El Centro de Menores de Loja consigue el primer certificado de calidad de la región

El Centro de Menores de Loja consigue el primer certificado de calidad de la región
  • El Patronato San Ramón y San Fernando de Loja lleva más de 125 años prestando diferentes servicios sociales a los lojeños. Y desde 1996 es responsable de uno de los 16 Centros de Protección de Menores que funcionan en la provincia de manera concertada con la administración autonómica. Por eso, obtener un certificado sobre la calidad educativa que reciben los chicos y chicas que tutela ha resultado toda una satisfacción para el equipo de profesionales que trabaja en él.

"El centro se ha ido consolidando y desde el pasado diciembre tenemos el primer certificado ISO 9001 que se concede a un centro de tutela de menores en Andalucía", explicaba el director, José Antonio Soto.
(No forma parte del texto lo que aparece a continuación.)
(* ===== verification/FrontEnd.v ===== *)
(** * The engine of the front end

    [LLMEngine] of [vllm/v1/engine/llm_engine.py] with the in-process client of
    [core_client.py]: a request goes to the output processor and to the engine core,
    [n] samples become [n] requests, a step gets the outputs of the core and tells it
    which requests a stop string ended.  What the engine core promises to the front
    end is the class [CoreLaws]; the autoregressive scheduler keeps it. *)

From stdpp Require Import base gmap strings list fin_sets.
From Stdlib Require Import ZArith QArith Lia.
From S2P Require Import Prelude Request SchedulerTypes Detokenizer TextDecoders Completions OutputProcessor.
From S2P Require Scheduler SchedulerUpdate.
Open Scope list_scope.
Open Scope Z_scope.

(** The calls of [InprocClient], for requests [R] and answers [M] of the model. *)
Class EngineCore (C R M : Type) : Type := {
  core_request_id : R -> string;
  core_add_request : C -> R -> res C;
  core_abort_requests : C -> list string -> res C;
  core_get_output : C -> M -> res (list CoreOutput * C) }.

(** What the front end relies on: a core in a sane state takes new requests, forgets
    aborted ones, and reports a reason for exactly those that it forgets in a step. *)
Class CoreLaws {C R M : Type} (E : EngineCore C R M) : Type := {
  core_ok : C -> Prop;
  core_requests : C -> gset string;
  core_takes : R -> Prop;
  core_answers : C -> M -> Prop;
  core_add_law c r : core_ok c -> core_takes r -> core_request_id r ∉ core_requests c ->
    exists c', core_add_request c r = Ok c' /\ core_ok c' /\ core_requests c' = {[core_request_id r]} ∪ core_requests c;
  core_abort_law c ids : core_ok c ->
    exists c', core_abort_requests c ids = Ok c' /\ core_ok c' /\ forall i, i ∈ core_requests c' <-> i ∈ core_requests c /\ i ∉ ids;
  core_output_law c m : core_ok c -> core_answers c m ->
    exists outs c', core_get_output c m = Ok (outs, c') /\ core_ok c' /\
      (forall i, i ∈ core_requests c' <-> i ∈ core_requests c /\
         ~ exists o, o ∈ outs /\ eco_request_id (co_output o) = i /\ is_Some (eco_finish_reason (co_output o))) /\
      (forall o, o ∈ outs -> eco_request_id (co_output o) ∈ core_requests c /\ eco_pooling_output (co_output o) = false) }.

(** ** [LLMEngine] *)

Record LLMEngine (D C : Type) : Type := {
  output_processor : OutputProcessor D;
  engine_core : C }.
Arguments output_processor {D C} _. Arguments engine_core {D C} _.

Section engine.
Context {D : Type} `{!TextDecoder D} (decode_one : Z -> option text).
Context (new_detokenizer : bool -> list Z -> OutputParams -> res (Detokenizer D)) (has_tokenizer : bool).
Context {C R M : Type} {E : EngineCore C R M}.
(** [Request.from_engine_core_request] with the fields that the front end does not read. *)
Context (core_request : FrontRequest -> R).
Notation Engine := (LLMEngine D C).
Notation add_to_processor := (processor_add_request new_detokenizer has_tokenizer).

Definition make_engine (c : C) : Engine := {| output_processor := make_processor; engine_core := c |}.

(** The request goes to the output processor and then to the core. *)
Definition submit (e : Engine) (request : FrontRequest) (prompt : option text) (parent_req : option nat) (request_index : nat) : res Engine :=
  let! o := add_to_processor (output_processor e) request prompt parent_req request_index None in
  let! c := core_add_request (engine_core e) (core_request request) in
  Ok {| output_processor := o; engine_core := c |}.
(** [copy(request)] with another id and other parameters *)
Definition child_request (request : FrontRequest) (request_id : string) (params : OutputParams) : FrontRequest :=
  {| fr_request_id := request_id; fr_prompt_token_ids := fr_prompt_token_ids request; fr_sampling_params := Some params; fr_pooling_kind := None |}.
(** One round of [for idx in range(n)] for the parent at [k]. *)
Definition submit_child (request : FrontRequest) (prompt : option text) (k : nat) (e : Engine) (idx : nat) : res Engine :=
  let o := output_processor e in
  let! parent := of_option AttributeError (parents o !! k) in
  let '(request_id, params, parent) := get_child_info parent idx in
  let o := with_parents o (<[k := parent]> (parents o)) in
  submit {| output_processor := o; engine_core := engine_core e |} (child_request request request_id params) prompt (Some k) idx.
Definition llm_add_request (e : Engine) (request : FrontRequest) (prompt : option text) : res Engine :=
  match fr_sampling_params request with
  | None => submit e request prompt None 0
  | Some params =>
      if (op_n params =? 1)%nat then submit e request prompt None 0
      else
        let o := output_processor e in
        let k := fresh (dom (parents o)) in
        let o := with_parents o (<[k := make_parent (fr_request_id request) params]> (parents o)) in
        res_fold (submit_child request prompt k) (seq 0 (op_n params)) {| output_processor := o; engine_core := engine_core e |}
  end.

(** [InprocClient.abort_requests] *)
Definition client_abort_requests (c : C) (request_ids : list string) : res C :=
  match request_ids with [] => Ok c | _ => core_abort_requests c request_ids end.
Definition llm_abort_request (e : Engine) (request_ids : list string) : res Engine :=
  let! '(ids, o) := abort_requests (output_processor e) request_ids in
  let! c := client_abort_requests (engine_core e) ids in
  Ok {| output_processor := o; engine_core := c |}.
Definition llm_step (e : Engine) (m : M) : res (list ClientOutput * Engine) :=
  let! '(outs, c) := core_get_output (engine_core e) m in
  let! '(processed, o) := process_outputs decode_one (output_processor e) outs in
  let! c := client_abort_requests c (reqs_to_abort processed) in
  Ok (request_outputs processed, {| output_processor := o; engine_core := c |}).
End engine.

(** ** The engine core over the autoregressive scheduler *)

Section scheduler_core.
Context {K C : Type} {KM : KVManager K} {KC : KVConnector C} (cfg : Settings).
Context (grammar_ready : string -> bool) (should_advance : Request -> bool) (validate_tokens : Request -> list Z -> list Z).
(** The executor, and the logprobs that the scheduler passes on with an output. *)
Record ModelAnswers : Type := {
  executor : SchedulerOutput -> ModelRunnerOutput;
  logprobs_for : EngineCoreOutput -> option LogprobsLists * option (nat * LogprobsLists) }.

(** [SchedulerInterface.has_requests] *)
Definition has_requests (s : Scheduler K C) : bool :=
  (0 <? SchedulerUpdate.get_num_unfinished_requests s) || SchedulerUpdate.has_finished_requests s.
(** [EngineCore.step] in the autoregressive mode *)
Definition core_step (s : Scheduler K C) (m : ModelAnswers) : res (list (Z * EngineCoreOutputs) * bool * Scheduler K C) :=
  if negb (has_requests s) then Ok ([], false, s)
  else
    let! '(out, events, s) := Scheduler.schedule grammar_ready cfg s in
    let! '(ecos, s) := SchedulerUpdate.update_from_output should_advance validate_tokens cfg s out (executor m out) in
    Ok (ecos, 0 <? total_num_scheduled_tokens out, s).
(** [InprocClient.get_output] *)
Definition get_output (s : Scheduler K C) (m : ModelAnswers) : res (list CoreOutput * Scheduler K C) :=
  let! '(ecos, _, s) := core_step s m in
  let outs := default [] (outputs <$> dict_get ecos 0) in
  Ok (map (fun o => {| co_output := o; co_new_logprobs := (logprobs_for m o).1; co_new_prompt_logprobs := (logprobs_for m o).2 |}) outs, s).
Definition scheduler_core : EngineCore (Scheduler K C) Request ModelAnswers :=
  {| core_request_id := request_id;
     core_add_request := SchedulerUpdate.add_request cfg;
     core_abort_requests s ids := SchedulerUpdate.finish_requests cfg s ids FINISHED_ABORTED;
     core_get_output := get_output |}.
End scheduler_core.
Conseguir este certificado, con auditorias y evaluaciones constantes, resulta laborioso y difícil, "porque implica que cada intervención y aspecto de nuestro trabajo es examinado, pero más allá de la importancia de los papeles, lo prioritario es alcanzar nuestro objetivo, que es lograr el mejor futuro para estos niños y adolescentes en situación de desamparo", comenta Soto. Después de décadas de gestión de las Hermanas Mercedarias de la Caridad, el centro está desde hace dos años gestionado por la Congregación de la Salle, que está trabajando ahora en "dar un cambio a la metodología pedagógica que se aplica a estos menores para comenzar a trabajar con ellos las competencias", aseguran desde la casa del Patronato San Ramón y San Fernando, donde doce profesionales ayudan a salir adelante a 18 niños y adolescentes con dolorosas historias familiares detrás.
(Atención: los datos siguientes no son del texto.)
Lemma abort_names fuel o0 ids : forall l o,
  parents_ok o0 -> aborting o0 l o -> ((exists pid, is_Some (parent_requests o0 !! pid)) -> (0 < fuel)%nat) ->
  (forall pid x, stands_for o0 pid x -> stands_for o pid x \/ request_states o !! x = None) ->
  exists l' o', res_fold (abort_step (abort_requests_loop fuel)) ids (l, o) = Ok (l', o') /\ aborting o0 l' o' /\ l ⊆ l' /\
    (forall id, id ∈ ids -> request_states o' !! id = None) /\
    (forall id x, id ∈ ids -> request_states o0 !! id = None -> stands_for o0 id x -> request_states o' !! x = None) /\
    (forall x, x ∈ l' -> x ∈ l \/ x ∈ ids \/ exists pid, pid ∈ ids /\ stands_for o0 pid x).
Proof.
  induction ids as [|id ids IH]; intros l o Hp0 Ha Hfuel Hst; cbn [res_fold].
  { exists l, o. repeat (split; [done|]). split; [by intros id ?%elem_of_nil|]. split; [by intros id x ?%elem_of_nil|by left]. }
  assert (Hsame : forall l1 o1, aborting o0 l1 o1 -> l ⊆ l1 -> (forall pid x, stands_for o0 pid x -> stands_for o1 pid x \/ request_states o1 !! x = None) ->
      request_states o1 !! id = None -> (forall x, request_states o0 !! id = None -> stands_for o0 id x -> request_states o1 !! x = None) ->
      (forall x, x ∈ l1 -> x ∈ l \/ x = id \/ stands_for o0 id x) ->
      exists l' o', res_fold (abort_step (abort_requests_loop fuel)) ids (l1, o1) = Ok (l', o') /\ aborting o0 l' o' /\ l ⊆ l' /\
        (forall id0, id0 ∈ id :: ids -> request_states o' !! id0 = None) /\
        (forall id0 x, id0 ∈ id :: ids -> request_states o0 !! id0 = None -> stands_for o0 id0 x -> request_states o' !! x = None) /\
        (forall x, x ∈ l' -> x ∈ l \/ x ∈ id :: ids \/ exists pid, pid ∈ id :: ids /\ stands_for o0 pid x)).
  { intros l1 o1 Ha1 Hl1 Hst1 Hid Hx Hin. destruct (IH l1 o1 Hp0 Ha1 Hfuel Hst1) as (l' & o' & E & Ha' & Hl & H1 & H2 & H3). exists l', o'.
    split; [exact E|]. split; [done|]. split; [set_solver|]. split; [|split].
    - intros x [->|?]%elem_of_cons; [|by apply H1]. by apply (aborting_gone o0 l1 o1 l' o').
    - intros y x [->|?]%elem_of_cons Hn Hs; [|by eapply H2]. apply (aborting_gone o0 l1 o1 l' o'); [done|done|done|by apply Hx].
    - intros x [Hx1|[?|(pid & ? & ?)]]%H3; [|right; left; by right|right; right; exists pid; split; [by right|done]].
      destruct (Hin x Hx1) as [?|[ ->|?]]; [by left|right; left; by left|right; right; exists id; split; [by left|done]]. }
  unfold abort_step at 1. destruct (request_states o !! id) as [r|] eqn:Er; cbn [bind].
  - apply Hsame.
    + by apply aborting_states; [|intros x; apply delete_states].
    + set_solver.
    + intros pid x Hs. destruct (Hst pid x Hs) as [?|Hn]; [by left|]. right. cbn. destruct (decide (x = id)) as [->|]; [by rewrite lookup_delete_eq|by rewrite lookup_delete_ne].
    + cbn. by rewrite lookup_delete_eq.
    + intros x Hn Hs. rewrite (ab_states _ _ _ Ha) in Er. destruct (decide _); [done|congruence].
    + intros x [?| ->%list_elem_of_singleton]%elem_of_app; [by left|by right; left].
  - destruct (parent_requests o !! id) as [k|] eqn:Ek.
    2:{ cbn [bind]. apply Hsame; try done; [|by left]. intros x Hn Hs. destruct (Hst id x Hs) as [(k & p & E & _)|]; [congruence|done]. }
    pose proof (registered_before _ _ _ _ _ Ha Ek) as Ek0. destruct (Hp0 id k Ek0) as (p & Ep & Eid & Hch). cbn [parents with_parent_requests].
    rewrite (ab_parents _ _ _ Ha), Ep. cbn [of_option bind].
    set (o1 := with_parent_requests o (delete id (parent_requests o))).
    assert (Ha1 : aborting o0 l o1).
    { destruct Ha as [A1 A2 A3 A4]. split; try done. cbn. etransitivity; [apply delete_subseteq|done]. }
    assert (Hst1 : forall pid x, pid <> id -> stands_for o0 pid x -> stands_for o1 pid x \/ request_states o1 !! x = None).
    { intros pid x Hne Hs. destruct (Hst pid x Hs) as [(k' & p' & E1 & E2 & E3)|Hn]; [left|by right]. exists k', p'. split; [cbn; by rewrite lookup_delete_ne by congruence|done]. }
    assert (Hown : forall x, stands_for o0 id x -> x ∈ child_requests p) by (intros x (k' & p' & E1 & E2 & E3); congruence).
    case_bool_decide as Hnil.
    + cbn [bind]. apply Hsame; try done; [|intros x Hn Hs%Hown|by left].
      * intros pid x Hs. destruct (decide (pid = id)) as [->|Hne]; [|by apply Hst1]. apply Hown in Hs. exfalso. apply elem_of_elements in Hs. rewrite Hnil in Hs. by apply elem_of_nil in Hs.
      * exfalso. apply elem_of_elements in Hs. rewrite Hnil in Hs. by apply elem_of_nil in Hs.
    + destruct fuel as [|fuel]; [assert (0 < 0)%nat by (apply Hfuel; eauto); lia|]. rewrite abort_loop_eq.
      destruct (abort_leaves fuel o1 (elements (child_requests p)) [] o1 (aborting_refl o1)) as (l2 & o2 & -> & Ha2 & Ep2 & Hid2 & _ & Hl2).
      { intros x Hx%elem_of_elements. cbn. destruct (delete id (parent_requests o) !! x) as [k'|] eqn:E; [|done]. apply lookup_delete_Some in E as [_ E].
        pose proof (registered_before _ _ _ _ _ Ha E) as E0. by rewrite Hch in E0. }
      cbn [bind]. assert (Hch2 : forall x, request_states o2 !! x = if decide (x ∈ elements (child_requests p)) then None else request_states o !! x).
      { intros x. destruct (decide (x ∈ elements (child_requests p))) as [Hin|Hni]; [by apply Hid2|]. rewrite (ab_states _ _ _ Ha2), decide_False; [done|set_solver]. }
      assert (E2 : o2 = with_states o1 (request_states o2)).
      { pose proof (ab_parents _ _ _ Ha2) as X1. pose proof (ab_queues _ _ _ Ha2) as X2. destruct o2 as [st pr ps qs]. unfold with_states. by f_equal. }
      apply Hsame.
      * rewrite E2. by apply aborting_states.
      * set_solver.
      * intros pid x Hs. destruct (decide (pid = id)) as [->|Hne]; [right; rewrite Hch2, decide_True; [done|by apply elem_of_elements, Hown]|].
        destruct (Hst1 pid x Hne Hs) as [(k' & p' & X1 & X2 & X3)|Hn]; [left; exists k', p'; rewrite Ep2, (ab_parents _ _ _ Ha2); done|right].
        rewrite Hch2. change (request_states o !! x = None) in Hn. by destruct (decide _).
      * rewrite Hch2. by destruct (decide _).
      * intros x _ Hs. rewrite Hch2, decide_True; [done|]. by apply elem_of_elements, Hown.
      * intros x [?|Hx%elem_of_elements]%elem_of_app; [by left|]. right; right. exists k, p. by rewrite Ek0.
Qed.
Lemma abort_requests_ok o ids :
  parents_ok o ->
  exists l o', abort_requests o ids = Ok (l, o') /\ aborting o l o' /\ (forall id, id ∈ ids -> request_states o' !! id = None) /\
    (forall id x, id ∈ ids -> request_states o !! id = None -> stands_for o id x -> request_states o' !! x = None) /\
    (forall x, x ∈ l -> x ∈ ids \/ exists pid, pid ∈ ids /\ stands_for o pid x).
Proof.
  intros Hp. unfold abort_requests. rewrite abort_loop_eq.
  destruct (abort_names (size (parent_requests o)) o ids [] o Hp (aborting_refl o)) as (l & o' & -> & Ha & _ & H1 & H2 & H3).
  - intros [pid [k E]]. destruct (decide (size (parent_requests o) = 0)%nat) as [Hs|]; [|lia]. apply map_size_empty_iff in Hs. by rewrite Hs, lookup_empty in E.
  - intros pid x Hs. by left.
  - exists l, o'. repeat (split; [done|]). intros x [?%elem_of_nil|?]%H3; done.
Qed.
End abort.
Durante muchos años en algunos casos, este centro se convierte en el hogar y referencia de estos menores, que vienen de vivir situaciones complicadas y que, por ello, han tenido que ser separados de sus familias de origen. "El proceso es muy lento. Además no solo trabajamos con ellos sino con su familia de referencia o de acogida. Por mucho cuidado que le demos nosotros, una familia siempre es mejor que el centro y, cuando el caso lo permite, el objetivo final es que el niño o niña vuelva a su hogar", comenta la subdirectora del centro Mari Nieves Vallejo. Los casos son tan variados y diferentes que cada niño requiere un proyecto adaptado a él, "pero con todos se trabaja en restaurar el equilibrio emocional, mejorar su autoestima, prepararles para la vida adulta y que sean autosuficientes una vez que se emancipen, potenciar en ellos hábitos saludables y que sean capaces de reconocer sus vivencias y proyectar su futuro". Como indican desde el centro, "es un trabajo integral, pero también reforzamos aspectos intelectuales como la memoria y atendemos cuestiones tan importantes como el sentido de la responsabilidad o el valor del esfuerzo, esto último mediante talleres como el de la huerta, en el que cada niño planta, cuida y cocina su propia fruta y verdura".

El Certificado de Calidad que ha obtenido el centro "es un revulsivo para este servicio histórico del Patronato San Ramón y San Fernando. Pero, más allá del valor de esta certificación, la labor de esta casa debe merecer  toda nuestra gratitud", calificaba el alcalde y presidente del Patronato, Joaquín Camacho.